To: The Honorable Chief Justice of the United States, John Roberts

From: A besieged nation

Re: Get that piece-of-crap, probabbly ethically compromised (and I-C blackmailed), egregiously biased political hack in the DCD, the dishonorable Emmet Sullivan, out of his chair and off the Flynn case immediately (and maybe better, out of his robe for a while, for a demonstrably clear and needed time out, at least, for temperament and conduct unbecoming a federal judge)

Can this be legally attempted? Can Syd, Flynn’s counsel, pull this off by going around the CADC (a progressive swamp) and straight to the top of the federal judicial administrative hierarchy — the Article III boss himself, The Chief Justice?

The judge needs to step aside, either voluntarily or involuntarily. He is obviously not impartial and too invested in the outcome of this case. The Supreme Court needs to slap him down immediately. This is not the rule of law.

I come to the discussion late. But, this is simply comic opera, at this point.

Place yourself in the position of a judge who has accepte a guilty plea, but has delayed sentencing. The defendant retains a new attorney who unequivocally proves that the prosecution, as well as the previous attorneys for the defense, knowingly withheld exculpatory evidence from the defendant and, possibly, the court as well as improperly, if not illegally, pressured the defendant to enter a guilty plea. What would you do? Usually a jurist would, at least, set aside the plea and require that the prosecution turn over all evidence, exculpatory and otherwise to the defendant. If the defendant, upon perusal of this evidence then decides that he wishes to resubmit his guilty plea, sans any outside coercion, that is the end of the matter. If, on the other hand the defendant decides NOT to resubmit his guilty plea, and the prosecution declines to prosecute, this also ends the matter, in the favor of the defendant. The jurist involved has little choice but to grant the request to set aside any plea and drop all charges in the matter. This has been so ruled by appellate court for the DC circuit.
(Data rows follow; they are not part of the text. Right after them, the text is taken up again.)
(** * verify_fix.py: a model of the script and of what it does when executed

    The script defines one coroutine function, [run], and a [__main__]
    guard.  Everything it does is a call into the outside world: calls into
    the Playwright library and writes to standard output.  The model
    therefore runs the script in a small state-and-exception monad over a
    [world] that records

    - the calls made, in order ([trace]),
    - the browser-side resources currently alive ([held]),
    - the module namespace ([globals]), a Python dict.

    Playwright is not part of the repository.  Its replies are a parameter
    of the model (the class [Playwright]): every call may return a value or
    raise, and every theorem about [run] is stated for an arbitrary
    instance.  [await] on a single task is sequential composition.

    What the interpreter finds when the module is executed is a parameter
    too (the class [Interpreter]): an import may succeed or raise, and a
    name of the module that was rebound to some other object answers a
    call as that object does. *)

From Stdlib Require Import ZArith Lia Ascii String.
From stdpp Require Import base strings list gmap.

Local Open Scope string_scope.

(** ** Values of the outside world *)

(** Opaque identities of library objects (a Playwright driver, a browser, a
    page). *)
Definition handle := nat.

(** A raised Python exception, with its message. *)
Inductive exn : Type :=
| Exception (msg : string).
However, in this case, we have a judge who seems to feel that he is not bound by the decisions of the appellate court. This is insane. When coupled with his previous off-the-cuff comments, in open court, which were prejudicial to the defendant, he opens himself not only to administrative action from the High Court, but to impeachment, should the Republicans regain control of the House and maintain control of the Senate in 2021. And his only defense is the popular incompetent boob defense. You gotta love the brilliance of our jurists.

    Milhouse in reply to Mac45. | May 14, 2020 at 12:24 pm

    Usually a jurist would, at least, set aside the plea and require that the prosecution turn over all evidence, exculpatory and otherwise to the defendant.
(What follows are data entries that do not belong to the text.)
(** * lynx-http: response envelopes, route fallbacks and the tracing middleware

    A shallow embedding of the Go package [http] of go-lynx/lynx-http:
    - [encoder.go]  : [Response], [ResponseEncoder], [EncodeErrorFunc];
    - [handlers.go] : [defaultErrorCode], [notFoundHandler],
                      [methodNotAllowedHandler], [enhancedErrorEncoder];
    - the middleware file: [extractTraceContextFromRequest],
      [traceIDAndSpanIDFromSpan], [getClientIP], [safeProtoToJSON],
      [TracerLogPack], [TracerLogPackWithMetrics].

    The earlier variant of [handlers.go] that derives business codes from
    the reason text ([BusinessCodeMapper], [detectModuleBase]) is superseded
    by the pluggable mapper and is not embedded.

    Go statements that act on the response writer, the logger, the metric
    vectors or the reply header are written as functions that take the
    object's state and return the new one.  Library calls whose code is not
    part of the package (encoding/json, the Kratos codecs and error
    conversion, protojson, the OpenTelemetry header decoder) are section
    variables; executable stand-ins are given for the closed examples. *)

From Stdlib Require Import ZArith String Ascii List Lia.
From Stdlib.Strings Require Import Byte.
From stdpp Require Import base option list gmap strings pretty.

Set Warnings "-register-all".
Local Open Scope Z_scope.

(** ** Go values shared by the three files *)

(** The double quote character, and a Go string literal written with it:
    [quoted "code"] is the five characters ["code"] with both quotes. *)
Definition dquote : string := String (ascii_of_nat 34) EmptyString.
Definition quoted (s : string) : string := dquote +:+ s +:+ dquote.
    He’s already required that, several times. And he is considering setting aside the plea, which is why he’s asked for someone to brief him on any arguments that might exist against it.

      rdm in reply to Milhouse. | May 14, 2020 at 2:02 pm

      There is nothing to consider. His signing in do should be pro forms.

      Mac45 in reply to Milhouse. | May 14, 2020 at 2:42 pm

      What planet do you inhabit?

      First of all, he has not done what I said, which first entails setting aside the guilty plea, at the request of the defendant. Then the judge makes sure that all exculpatory evidence is made available to the defendant. If, upon examining the evidence, the defendant does not reenter a guilty plea, the case can go to trial. However, if the prosecution advises that it will not prosecute the defendant, there is no longer any case against the defendant and the judge’s work is then finished. The court has NO authority to appoint a member of the public to be the prosecutor for the state. Prosecutors are defined under statute and require a prosecutor to be appointed by the Executive branch, not the Judicial branch of government.

Paul In Sweden | May 14, 2020 at 6:35 pm

Oh, sure; but let us have the Central Park Five stand trial for perjury prior to Gen. Flynn.

Only difference between the them is that the Central Park Five were guilty as sin for actual crimes.

I would submit that in almost every plea deal the defendant is lying to accept the lesser plea and the government is lying to charge the defendant with a crime that he didn’t commit.